NMR's major fundraiser is our annual picnic, where we typically raise the majority of funds used to bring our rescues back to good health. Two major parts of this event, which is being held June 22, are the auction and the Quilt Raffle. 

I've created a separate thread for tickets for the quilt; if you are interested in donating items for auction (for which you will receive a receipt as a charitable donation), please let me know and I'll put you in touch with Sue B. who is coordinating that event.

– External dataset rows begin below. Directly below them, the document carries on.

(** * page_finder: the Levenshtein engine of [edit_distance.c]

    A shallow embedding of the C function [levenshtein] and the proofs of
    its specification. The embedding starts where [PyArg_ParseTuple] has
    handed over the two C strings [s1] and [s2], and ends with the [int]
    given to [Py_BuildValue].

    - C [int] is a 32-bit two's complement integer, modelled as [Z] with the
      wrap-around written out ([int_wrap]); the [size_t] that [strlen]
      returns is converted to [int] by the same wrap-around.
    - A C string is modelled by the list of bytes stored at the pointer; the
      terminating NUL is implicit at the end of the list, and [strlen] stops
      at the first NUL byte it meets, as the C function does.
    - The two [calloc]ed buffers are lists of [Z]; every read and write is
      bounds-checked and an access outside the buffer (undefined behaviour in
      C) makes the whole computation return [None].
    - The [for] loops are run with a fuel that the proofs show sufficient. *)

From Stdlib Require Import ZArith Lia.
From Stdlib Require Import Strings.Byte Strings.String.
From stdpp Require Import base tactics option list numbers.

Local Open Scope Z_scope.

(** ** Machine integers *)

Definition INT_MAX : Z := 2 ^ 31 - 1.
Definition INT_MIN : Z := - 2 ^ 31.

If you have questions, please let me know. If you are in the Midwest, the picnic is in Wisconsin and we'd love to see you there - it's a tail-waggin' good time!


----------



## Summergirl73 (Sep 18, 2011)

My DH, Bella & I will be donating an item for the auction - still have to decide what it will be, but it will be great  .


----------



## maggieh (Dec 16, 2007)

Bridget - thank you. Let me know when you are ready for the coordinator's information and I'll PM it to you.


----------



## Lacie's Mom (Oct 11, 2006)

Maggie -- I want to contribute to the raffle prizes for the Picnic. Please pm me the info.


----------



## maggieh (Dec 16, 2007)

Bump!


----------



## maggieh (Dec 16, 2007)

Reminding everyone - now that the Pet Expo has been deemed a smashing success, we're turning our attention to the picnic. 

Many thanks to those who have already said you would help!

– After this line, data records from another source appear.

(* ===== verification/PhysMem.v ===== *)
(** * Byte-addressed memory and the kernel's mem* routines

    Models src/kernel/src/memory.cpp.  The kernel runs with all of physical
    memory identity-mapped, so one byte-addressed memory serves for physical
    addresses and for the kernel pointers that refer to them.  A cell holds
    eight bits: reads are taken modulo 256. *)

From S2P Require Import Prelude.

Definition mem : Type := Z -> Z.

Definition read8 (m : mem) (a : Z) : Z := m a mod 256.

Definition write8 (m : mem) (a v : Z) : mem :=
  fun x => if x =? a then v mod 256 else m x.

(** Little-endian access to [n] consecutive bytes. *)
Fixpoint read_le (n : nat) (m : mem) (a : Z) : Z :=
  match n with
  | O => 0
  | S n' => read8 m a + 256 * read_le n' m (a + 1)
  end.

Fixpoint write_le (n : nat) (m : mem) (a v : Z) : mem :=
  match n with
  | O => m
  | S n' => write8 (write_le n' m (a + 1) (v / 256)) a v
  end.

Definition read64 (m : mem) (a : Z) : Z := read_le 8 m a.
Definition write64 (m : mem) (a v : Z) : mem := write_le 8 m a v.

(** Assignment of an object of [n] bytes through two pointers: the source is
    read as a whole, then stored. *)
Definition copy_object (n : Z) (m : mem) (dest src : Z) : mem :=
  fun x => if (dest <=? x) && (x <? dest + n) then m (x - dest + src) else m x.

Module MemRoutines.

(** One of the [for (; i <= numBytes - chunk; i += chunk)] loops of [memcpy];
    returns the index it stopped at with the memory. *)
Fixpoint copy_loop (fuel : nat) (chunk num dest src i : Z) (m : mem) : Z * mem :=
  match fuel with
  | O => (i, m)
  | S f =>
      if i <=? num - chunk
      then copy_loop f chunk num dest src (i + chunk) (copy_object chunk m (dest + i) (src + i))
      else (i, m)
  end.

Definition memcpy (dest src num : Z) (m : mem) : mem :=
  if src =? dest then m
  else
    let fuel := Z.to_nat num in
    let '(i, m) := copy_loop fuel 2048 num dest src 0 m in
    let '(i, m) := copy_loop fuel 128 num dest src i m in
    let '(i, m) := copy_loop fuel 32 num dest src i m in
    let '(i, m) := copy_loop fuel 8 num dest src i m in
    snd (copy_loop fuel 1 num dest src i m).

(** The eight shifted copies of [value] that [memset] stores at a time. *)
Definition qWordValue (value : Z) : Z :=
  let v := 0 in
  let v := Z.lor v (Z.shiftl value 0) in
  let v := Z.lor v (Z.shiftl value 8) in
  let v := Z.lor v (Z.shiftl value 16) in
  let v := Z.lor v (Z.shiftl value 24) in
  let v := Z.lor v (Z.shiftl value 32) in
  let v := Z.lor v (Z.shiftl value 40) in
  let v := Z.lor v (Z.shiftl value 48) in
  Z.lor v (Z.shiftl value 56).

Fixpoint set_qwords (fuel : nat) (start q num i : Z) (m : mem) : mem :=
  match fuel with
  | O => m
  | S f => if i <=? num - 8 then set_qwords f start q num (i + 8) (write64 m (start + i) q) else m
  end.

Fixpoint set_bytes (fuel : nat) (start value num i : Z) (m : mem) : mem :=
  match fuel with
  | O => m
  | S f => if i <? num then set_bytes f start value num (i + 1) (write8 m (start + i) value) else m
  end.

Definition memset (start value num : Z) (m : mem) : mem :=
  let m :=
    if 256 <=? num then set_qwords (Z.to_nat num) start (qWordValue value) num 0 m else m in
  set_bytes (Z.to_nat num) start value num 0 m.

(** [for (usz i = num; i; --i) dst[i-1] = src[i-1]] *)
Fixpoint move_back (i : nat) (dst src : Z) (m : mem) : mem :=
  match i with
  | O => m
  | S j => move_back j dst src (write8 m (dst + Z.of_nat j) (read8 m (src + Z.of_nat j)))
  end.

Definition memmove (dst src num : Z) (m : mem) : mem :=
  if (num =? 0) || (src =? dst) then m
  else if dst <? src then memcpy dst src num m
  else move_back (Z.to_nat num) dst src m.

Fixpoint cmp_loop (num : nat) (a b : Z) (m : mem) : Z :=
  match num with
  | O => 0
  | S n => if read8 m a =? read8 m b then cmp_loop n (a + 1) (b + 1) m else 1
  end.

Definition memcmp (a b num : Z) (m : mem) : Z :=
  if a =? b then 0 else cmp_loop (Z.to_nat num) a b m.

End MemRoutines.

Import MemRoutines.

(** ** Memory lemmas *)

Lemma read8_range m a : 0 <= read8 m a < 256.
Proof. apply Z.mod_pos_bound. lia. Qed.

Lemma read8_write8_eq m a v : read8 (write8 m a v) a = v mod 256.
Proof. unfold read8, write8. rewrite Z.eqb_refl. apply Z.mod_mod. lia. Qed.

Lemma read8_write8_ne m a b v : a ≠ b -> read8 (write8 m b v) a = read8 m a.
Proof. intros H. unfold read8, write8. by rewrite (proj2 (Z.eqb_neq a b)). Qed.

Lemma read_le_ext n m1 m2 a :
  (forall k, 0 <= k < Z.of_nat n -> read8 m1 (a + k) = read8 m2 (a + k)) ->
  read_le n m1 a = read_le n m2 a.
Proof.
  revert a. induction n as [|n IH]; intros a H; [done|]. cbn [read_le].
  rewrite <- (Z.add_0_r a) at 1 3. rewrite (H 0) by lia. f_equal. f_equal.
  apply IH. intros k Hk. rewrite <- Z.add_assoc. apply H. lia.
Qed.

Lemma read_le_inj n m1 m2 a :
  read_le n m1 a = read_le n m2 a -> forall k, 0 <= k < Z.of_nat n -> read8 m1 (a + k) = read8 m2 (a + k).
Proof.
  revert a. induction n as [|n IH]; intros a H k Hk; [lia|]. cbn [read_le] in H.
  pose proof (read8_range m1 a). pose proof (read8_range m2 a).
  destruct (decide (k = 0)) as [->|]; [rewrite !Z.add_0_r; lia|].
  replace (a + k) with (a + 1 + (k - 1)) by lia. apply IH; lia.
Qed.

Lemma read_le_range n m a : 0 <= read_le n m a < 256 ^ Z.of_nat n.
Proof.
  revert a. induction n as [|n IH]; intros a; [cbn; lia|].
  cbn [read_le]. rewrite Nat2Z.inj_succ, Z.pow_succ_r by lia.
  specialize (IH (a + 1)). pose proof (read8_range m a). lia.
Qed.

Lemma read64_range m a : is_u64 (read64 m a).
Proof. apply (read_le_range 8). Qed.

Lemma write_le_frame n m a v x :
  x < a \/ a + Z.of_nat n <= x -> read8 (write_le n m a v) x = read8 m x.
Proof.
  revert a v. induction n as [|n IH]; intros a v H; [done|]. cbn [write_le].
  rewrite read8_write8_ne by lia. apply IH. lia.
Qed.

Lemma read_write_le n m a v : read_le n (write_le n m a v) a = v mod 256 ^ Z.of_nat n.
Proof.
  revert a v. induction n as [|n IH]; intros a v; [cbn; by rewrite Z.mod_1_r|].
  cbn [write_le read_le]. rewrite read8_write8_eq.
  rewrite (read_le_ext n _ (write_le n m (a + 1) (v / 256)) (a + 1)), IH.
  - rewrite Nat2Z.inj_succ, Z.pow_succ_r by lia.
    rewrite Z.rem_mul_r by lia. lia.
  - intros k Hk. apply read8_write8_ne. lia.
Qed.

Lemma read_write_other n k m a b v : b + Z.of_nat k <= a \/ a + Z.of_nat n <= b -> read_le k (write_le n m a v) b = read_le k m b.
Proof. intros Hd. apply read_le_ext. intros i Hi. apply write_le_frame. lia. Qed.

Lemma read64_write64_eq m a v : is_u64 v -> read64 (write64 m a v) a = v.
Proof. intros H. unfold read64, write64. rewrite read_write_le. apply Z.mod_small, H. Qed.

(** Reads of a word that does not overlap the written one. *)
Lemma read64_write64_ne m a b v : 8 <= Z.abs (a - b) -> read64 (write64 m b v) a = read64 m a.
Proof. intros H. apply read_le_ext. intros k Hk. apply write_le_frame. lia. Qed.

#[export] Hint Resolve read64_range read8_range : lensor.

(** ** Correctness of the mem* routines *)

Section Copy.
Context (m0 : mem) (dest src num : Z).
Hypothesis Hdir : dest <= src \/ src + num <= dest.

Let after (i : Z) (m : mem) : Prop := forall x, m x = copy_object i m0 dest src x.

Lemma copy_object_step chunk i m :
  0 <= i -> 0 < chunk -> i + chunk <= num -> after i m ->
  after (i + chunk) (copy_object chunk m (dest + i) (src + i)).
Proof.
  intros Hi Hc Hle Hm x. unfold after, copy_object in *. rewrite !Hm.
  zcases; cbn; try lia; f_equal; lia.
Qed.

Lemma copy_loop_correct fuel chunk i m :
  0 <= i <= num -> 0 < chunk -> num - i <= Z.of_nat fuel -> after i m ->
  let '(i', m') := copy_loop fuel chunk num dest src i m in
  i <= i' <= num /\ num - i' < chunk /\ after i' m'.
Proof.
  revert i m. induction fuel as [|fuel IH]; intros i m Hi Hc Hf Hm; cbn [copy_loop].
  { split_and!; [lia..|done]. }
  destruct (Z.leb_spec i (num - chunk)) as [Hle|Hgt].
  - specialize (IH (i + chunk) (copy_object chunk m (dest + i) (src + i))).
    destruct (copy_loop _ _ _ _ _ _ _) as [i' m'].
    destruct IH as (?&?&?); [lia..| |].
    + apply copy_object_step; [lia..|done].
    + split_and!; [lia..|done].
  - split_and!; [lia..|done].
Qed.

End Copy.

Lemma memcpy_correct dest src num m x :
  0 <= num -> dest <= src \/ src + num <= dest ->
  memcpy dest src num m x = copy_object num m dest src x.
Proof.
  intros Hn Hdir. unfold memcpy.
  destruct (Z.eqb_spec src dest) as [->|Hne].
  { unfold copy_object. zcases; cbn; try done. f_equal. lia. }
  assert (Hstart : forall y, m y = copy_object 0 m dest src y).
  { intros y. unfold copy_object. zcases; cbn; try done; lia. }
  pose proof (copy_loop_correct m dest src num Hdir (Z.to_nat num)) as Hl.
  pose proof (Hl 2048 0 m) as L1.
  destruct (copy_loop _ 2048 _ _ _ _ _) as [i1 m1]. destruct L1 as (?&?&A1); [lia..|done|].
  pose proof (Hl 128 i1 m1) as L2.
  destruct (copy_loop _ 128 _ _ _ _ _) as [i2 m2]. destruct L2 as (?&?&A2); [lia..|done|].
  pose proof (Hl 32 i2 m2) as L3.
  destruct (copy_loop _ 32 _ _ _ _ _) as [i3 m3]. destruct L3 as (?&?&A3); [lia..|done|].
  pose proof (Hl 8 i3 m3) as L4.
  destruct (copy_loop _ 8 _ _ _ _ _) as [i4 m4]. destruct L4 as (?&?&A4); [lia..|done|].
  pose proof (Hl 1 i4 m4) as L5.
  destruct (copy_loop _ 1 _ _ _ _ _) as [i5 m5]. destruct L5 as (?&?&A5); [lia..|done|].
  cbn. rewrite A5. by replace i5 with num by lia.
Qed.

Lemma memcpy_read8 dest src num m z : 0 <= num -> dest + num <= src \/ src + num <= dest ->
  read8 (memcpy dest src num m) z = if decide (dest <= z < dest + num) then read8 m (z - dest + src) else read8 m z.
Proof.
  intros Hn Hd. unfold read8. rewrite memcpy_correct by lia. unfold copy_object. destruct (decide (dest <= z < dest + num)) as [[H1 H2]|H].
  - by rewrite (proj2 (Z.leb_le _ _) H1), (proj2 (Z.ltb_lt _ _) H2).
  - destruct (Z.leb_spec dest z), (Z.ltb_spec z (dest + num)); cbn [andb]; [lia|done..].
Qed.

Lemma move_back_correct i dst src m x :
  src <= dst ->
  read8 (move_back i dst src m) x = read8 (copy_object (Z.of_nat i) m dst src) x.
Proof.
  intros Hd. revert m. induction i as [|i IH]; intros m; cbn [move_back].
  { unfold copy_object, read8. zcases; cbn; try done; lia. }
  rewrite IH. unfold copy_object, read8, write8.
  zcases; cbn; try done; try lia; rewrite ?Z.mod_mod by lia; f_equal; f_equal; lia.
Qed.

(** The eight-byte stores of [memset] stay inside the destination. *)
Lemma set_qwords_frame fuel start q num i m x :
  0 <= i -> x < start + i \/ start + num <= x ->
  read8 (set_qwords fuel start q num i m) x = read8 m x.
Proof.
  revert i m. induction fuel as [|fuel IH]; intros i m Hi Hx; cbn [set_qwords]; [done|].
  destruct (Z.leb_spec i (num - 8)); [|done].
  rewrite IH by lia. apply write_le_frame. lia.
Qed.

Lemma set_bytes_correct fuel start value num i m x :
  0 <= value < 256 -> 0 <= i -> num - i <= Z.of_nat fuel ->
  read8 (set_bytes fuel start value num i m) x =
  if (start + i <=? x) && (x <? start + num) then value else read8 m x.
Proof.
  intros Hv. revert i m. induction fuel as [|fuel IH]; intros i m Hi Hf; cbn [set_bytes].
  { zcases; cbn; done || lia. }
  destruct (Z.ltb_spec i num).
  - rewrite IH by lia. unfold read8, write8. zcases; cbn; try lia; try done.
    rewrite Z.mod_mod by lia. apply Z.mod_small. lia.
  - zcases; cbn; done || lia.
Qed.

Lemma memset_correct start value num m x :
  0 <= value < 256 -> 0 <= num ->
  read8 (memset start value num m) x =
  if (start <=? x) && (x <? start + num) then value else read8 m x.
Proof.
  intros Hv Hn. unfold memset. rewrite set_bytes_correct, Z.add_0_r by lia.
  destruct (Z.leb_spec 256 num); [|done].
  destruct ((start <=? x) && (x <? start + num)) eqn:E; [done|].
  apply set_qwords_frame; [lia|]. zcases; cbn in *; lia || done.
Qed.

Lemma cmp_loop_correct num a b m :
  (cmp_loop num a b m = 0 /\
   forall k, 0 <= k < Z.of_nat num -> read8 m (a + k) = read8 m (b + k)) \/
  (cmp_loop num a b m = 1 /\
   exists k, 0 <= k < Z.of_nat num /\ read8 m (a + k) ≠ read8 m (b + k)).
Proof.
  revert a b. induction num as [|num IH]; intros a b; cbn [cmp_loop].
  { left. split; [done|lia]. }
  destruct (Z.eqb_spec (read8 m a) (read8 m b)) as [E|E].
  - destruct (IH (a + 1) (b + 1)) as [[-> Hall]|[-> (k & Hk & Hne)]].
    + left. split; [done|]. intros k Hk. destruct (decide (k = 0)) as [->|?].
      * by rewrite !Z.add_0_r.
      * specialize (Hall (k - 1)). rewrite <- !Z.add_assoc in Hall.
        replace (1 + (k - 1)) with k in Hall by lia. apply Hall. lia.
    + right. split; [done|]. exists (k + 1). split; [lia|].
      by rewrite <- !Z.add_assoc, (Z.add_comm 1 k) in Hne.
  - right. split; [done|]. exists 0. rewrite !Z.add_0_r. split; [lia|done].
Qed.

(** ** Claims *)

(** [memmove] copies every byte of the source to the destination as the
    source was before the call, however the two ranges overlap, and changes no
    byte outside the destination. *)
Theorem memmove_copies_any_overlap dst src num m x :
  0 <= num ->
  read8 (memmove dst src num m) x =
  if (dst <=? x) && (x <? dst + num) then read8 m (x - dst + src) else read8 m x.
Proof.
  intros Hn.
  assert (Hobj : read8 (copy_object num m dst src) x =
                 if (dst <=? x) && (x <? dst + num) then read8 m (x - dst + src) else read8 m x)
    by (unfold read8, copy_object; by destruct (_ && _)).
  unfold memmove. destruct (Z.eqb_spec num 0) as [->|]; cbn [orb]; [zcases; cbn; (done || lia)|].
  destruct (Z.eqb_spec src dst) as [->|].
  { zcases; cbn; try done. f_equal. lia. }
  destruct (Z.ltb_spec dst src).
  - rewrite <- Hobj. unfold read8. f_equal. apply memcpy_correct; lia.
  - rewrite move_back_correct, Z2Nat.id by lia. exact Hobj.
Qed.

(** Four bytes moved up by one and down by one inside themselves. *)
Lemma memmove_copies_any_overlap_witness :
  let m := fun a => a in
  read8 (memmove 11 10 4 m) 12 = read8 m 11 /\ read8 (memmove 10 11 4 m) 12 = read8 m 13.
Proof.
  split.
  - rewrite (memmove_copies_any_overlap 11 10 4 (fun a => a) 12) by lia. reflexivity.
  - rewrite (memmove_copies_any_overlap 10 11 4 (fun a => a) 12) by lia. reflexivity.
Defined.

(** [memcmp] returns 0 exactly when the two ranges hold the same bytes, and 1
    otherwise. *)
Theorem memcmp_decides_equality a b num m :
  0 <= num ->
  (memcmp a b num m = 0 \/ memcmp a b num m = 1) /\
  (memcmp a b num m = 0 <-> forall k, 0 <= k < num -> read8 m (a + k) = read8 m (b + k)).
Proof.
  intros Hn. unfold memcmp. destruct (Z.eqb_spec a b) as [->|Hne]; [split; [by left|done]|].
  destruct (cmp_loop_correct (Z.to_nat num) a b m) as [[E H]|[E (k & Hk & H)]]; rewrite E;
    rewrite ?Z2Nat.id in * by lia; (split; [auto|]).
  - done.
  - split; [done|]. intros Hall. by destruct H; apply Hall.
Qed.

Lemma memcmp_decides_equality_witness :
  let m := fun a => a mod 7 in
  (memcmp 3 10 20 m = 0 \/ memcmp 3 10 20 m = 1) /\
  (memcmp 3 10 20 m = 0 <-> forall k, 0 <= k < 20 -> read8 m (3 + k) = read8 m (10 + k)).
Proof. apply (memcmp_decides_equality 3 10 20); lia. Defined.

Tessa says "Rescue dogs rock!"


----------



## LuvMyBoys (Jan 2, 2012)

Maggie - my box was sent yesterday. I emailed the person you pmed me about two or three weeks ago and never heard back from her. Is there a way you can find out if my box makes it there safely? If anything is broken, I want to send more!


----------



## maggieh (Dec 16, 2007)

LuvMyBoys said:


> Maggie - my box was sent yesterday. I emailed the person you pmed me about two or three weeks ago and never heard back from her. Is there a way you can find out if my box makes it there safely? If anything is broken, I want to send more!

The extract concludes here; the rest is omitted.